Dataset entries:
———
(* ===== verification/MetadataQueries.v ===== *)
(** * Metadata: collections, queries and LIKE patterns

    Models the rest of [src/metadata.cpp]: the collection aliases and their
    catalog queries, the query builders that splice a pattern into SQL, the
    LIKE matcher and the DDL editor payload. A null pattern is [None]. The JSON
    library's [dump] is an argument. *)

From S2P Require Import Prelude.
From S2P Require Import Identifiers.
From S2P Require Import Metadata.

(** ** Collections *)

Definition kDefaultMetadataCollection : bytes := "tables".
Definition kMetadataSchemasQuery : bytes :=
  "SELECT schema_id, schema_name, owner_id, default_tablespace_id FROM sys.schemas WHERE is_valid = 1 ORDER BY schema_name".
Definition kMetadataTablesQuery : bytes :=
  "SELECT table_id, schema_id, table_name, table_type, owner_id FROM sys.tables WHERE is_valid = 1 ORDER BY table_name".
Definition kMetadataColumnsQuery : bytes :=
  "SELECT column_id, table_id, column_name, data_type_id, data_type_name, ordinal_position, is_nullable, default_value, domain_id, collation_id, charset_id, is_identity, is_generated, generation_expression FROM sys.columns WHERE is_valid = 1 ORDER BY table_id, ordinal_position".
Definition kMetadataIndexesQuery : bytes :=
  "SELECT index_id, table_id, index_name, index_type, is_unique FROM sys.indexes WHERE is_valid = 1 ORDER BY table_id, index_name".
Definition kMetadataIndexColumnsQuery : bytes :=
  "SELECT index_id, column_id, column_name, ordinal_position, is_included FROM sys.index_columns ORDER BY index_id, ordinal_position".
Definition kMetadataConstraintsQuery : bytes :=
  "SELECT constraint_id, table_id, constraint_name, constraint_type FROM sys.constraints WHERE is_valid = 1 ORDER BY table_id, constraint_name".
Definition kMetadataProceduresQuery : bytes :=
  "SELECT procedure_id, schema_id, procedure_name, routine_type FROM sys.procedures WHERE is_valid = 1 ORDER BY schema_id, procedure_name".
Definition kMetadataFunctionsQuery : bytes :=
  "SELECT function_id, schema_id, function_name FROM sys.functions WHERE is_valid = 1 ORDER BY schema_id, function_name".
Definition kMetadataRoutinesQuery : bytes :=
  "SELECT procedure_id AS routine_id, schema_id, procedure_name AS routine_name, routine_type FROM sys.procedures WHERE is_valid = 1 UNION ALL SELECT function_id AS routine_id, schema_id, function_name AS routine_name, 'FUNCTION' AS routine_type FROM sys.functions WHERE is_valid = 1 ORDER BY schema_id, routine_name".
Definition kMetadataCatalogsQuery : bytes :=
  "SELECT schema_id AS catalog_id, schema_name AS catalog_name FROM sys.schemas WHERE is_valid = 1 ORDER BY schema_name".
Definition kMetadataPrimaryKeysQuery : bytes :=
  "SELECT constraint_id, table_id, constraint_name, constraint_type FROM sys.constraints WHERE is_valid = 1 AND lower(constraint_type) IN ('primary key', 'primary') ORDER BY table_id, constraint_name".
Definition kMetadataForeignKeysQuery : bytes :=
  "SELECT constraint_id, table_id, constraint_name, constraint_type FROM sys.constraints WHERE is_valid = 1 AND lower(constraint_type) IN ('foreign key', 'foreign') ORDER BY table_id, constraint_name".
Definition kMetadataTablePrivilegesQuery : bytes :=
  "SELECT table_id, table_name, owner_id AS grantor_id, owner_id AS grantee_id, 'ALL' AS privilege_type FROM sys.tables WHERE is_valid = 1 ORDER BY table_id, table_name".
Definition kMetadataColumnPrivilegesQuery : bytes :=
  "SELECT table_id, column_id, column_name, 'ALL' AS privilege_type FROM sys.columns WHERE is_valid = 1 ORDER BY table_id, ordinal_position".
Definition kMetadataTypeInfoQuery : bytes :=
  "SELECT DISTINCT data_type_id, data_type_name FROM sys.columns WHERE is_valid = 1 ORDER BY data_type_name".
Definition kMetadataDdlFieldsQuery : bytes :=
  "SELECT table_id, column_id, column_name, data_type_name, default_value, generation_expression, is_nullable, is_identity, is_generated FROM sys.columns WHERE is_valid = 1 ORDER BY table_id, ordinal_position".

Definition kMetadataCollectionAliases : list (bytes * bytes) :=
  [("schema" : bytes, "schemas" : bytes);
   ("schemas" : bytes, "schemas" : bytes);
   ("table" : bytes, "tables" : bytes);
   ("tables" : bytes, "tables" : bytes);
   ("column" : bytes, "columns" : bytes);
   ("columns" : bytes, "columns" : bytes);
   ("index" : bytes, "indexes" : bytes);
   ("indexes" : bytes, "indexes" : bytes);
   ("index_column" : bytes, "index_columns" : bytes);
   ("index_columns" : bytes, "index_columns" : bytes);
   ("indexcolumn" : bytes, "index_columns" : bytes);
   ("indexcolumns" : bytes, "index_columns" : bytes);
   ("constraint" : bytes, "constraints" : bytes);
   ("constraints" : bytes, "constraints" : bytes);
   ("procedure" : bytes, "procedures" : bytes);
   ("procedures" : bytes, "procedures" : bytes);
   ("function" : bytes, "functions" : bytes);
   ("functions" : bytes, "functions" : bytes);
   ("routine" : bytes, "routines" : bytes);
   ("routines" : bytes, "routines" : bytes);
   ("catalog" : bytes, "catalogs" : bytes);
   ("catalogs" : bytes, "catalogs" : bytes);
   ("primary_key" : bytes, "primary_keys" : bytes);
   ("primary_keys" : bytes, "primary_keys" : bytes);
   ("primarykey" : bytes, "primary_keys" : bytes);
   ("primarykeys" : bytes, "primary_keys" : bytes);
   ("foreign_key" : bytes, "foreign_keys" : bytes);
   ("foreign_keys" : bytes, "foreign_keys" : bytes);
   ("foreignkey" : bytes, "foreign_keys" : bytes);
   ("foreignkeys" : bytes, "foreign_keys" : bytes);
   ("table_privilege" : bytes, "table_privileges" : bytes);
   ("table_privileges" : bytes, "table_privileges" : bytes);
   ("tableprivilege" : bytes, "table_privileges" : bytes);
   ("tableprivileges" : bytes, "table_privileges" : bytes);
   ("column_privilege" : bytes, "column_privileges" : bytes);
   ("column_privileges" : bytes, "column_privileges" : bytes);
   ("columnprivilege" : bytes, "column_privileges" : bytes);
   ("columnprivileges" : bytes, "column_privileges" : bytes);
   ("type" : bytes, "type_info" : bytes);
   ("types" : bytes, "type_info" : bytes);
   ("type_info" : bytes, "type_info" : bytes);
   ("typeinfo" : bytes, "type_info" : bytes);
   ("ddlfield" : bytes, "ddl_fields" : bytes);
   ("ddlfields" : bytes, "ddl_fields" : bytes);
   ("ddl_field" : bytes, "ddl_fields" : bytes);
   ("ddl_fields" : bytes, "ddl_fields" : bytes)].

Definition kMetadataCollectionQueries : list (bytes * bytes) :=
  [("schemas" : bytes, kMetadataSchemasQuery);
   ("tables" : bytes, kMetadataTablesQuery);
   ("columns" : bytes, kMetadataColumnsQuery);
   ("indexes" : bytes, kMetadataIndexesQuery);
   ("index_columns" : bytes, kMetadataIndexColumnsQuery);
   ("constraints" : bytes, kMetadataConstraintsQuery);
   ("procedures" : bytes, kMetadataProceduresQuery);
   ("functions" : bytes, kMetadataFunctionsQuery);
   ("routines" : bytes, kMetadataRoutinesQuery);
   ("catalogs" : bytes, kMetadataCatalogsQuery);
   ("primary_keys" : bytes, kMetadataPrimaryKeysQuery);
   ("foreign_keys" : bytes, kMetadataForeignKeysQuery);
   ("table_privileges" : bytes, kMetadataTablePrivilegesQuery);
   ("column_privileges" : bytes, kMetadataColumnPrivilegesQuery);
   ("type_info" : bytes, kMetadataTypeInfoQuery);
   ("ddl_fields" : bytes, kMetadataDdlFieldsQuery)].

(** [std::unordered_map::find] on a table with distinct keys. *)
Fixpoint table_find (k : bytes) (l : list (bytes * bytes)) : option bytes :=
  match l with
  | [] => None
  | (k', v) :: l => if bool_decide (k' = k) then Some v else table_find k l
  end.

Definition replace_byte (a b : byte) (s : bytes) : bytes :=
  (λ c, if bool_decide (c = a) then b else c) <$> s.

Definition normalizeMetadataCollectionKey (collection_name : bytes) : bytes :=
  let normalized := toLower (trim collection_name) in
  let normalized := replace_byte "-"%byte "_"%byte normalized in
  let normalized := replace_byte " "%byte "_"%byte normalized in
  if bool_decide (normalized = []) then kDefaultMetadataCollection else normalized.

Definition collapseUnderscores (value : bytes) : bytes := filter (λ c, c ≠ "_"%byte) value.

Definition normalizeMetadataCollectionName (collection_name : bytes) : option bytes :=
  let normalized_key := normalizeMetadataCollectionKey collection_name in
  match table_find normalized_key kMetadataCollectionAliases with
  | Some v => Some v
  | None => table_find (collapseUnderscores normalized_key) kMetadataCollectionAliases
  end.

(** The query and the normalized name. *)
Definition resolveMetadataCollectionQuery (collection_name : bytes) : option (bytes * bytes) :=
  normalized ← normalizeMetadataCollectionName collection_name;
  query ← table_find normalized kMetadataCollectionQueries;
  Some (query, normalized).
———
_Problem description_:
A single number is required: the count of lines in the data that include the string "with".

_Answer below_:
3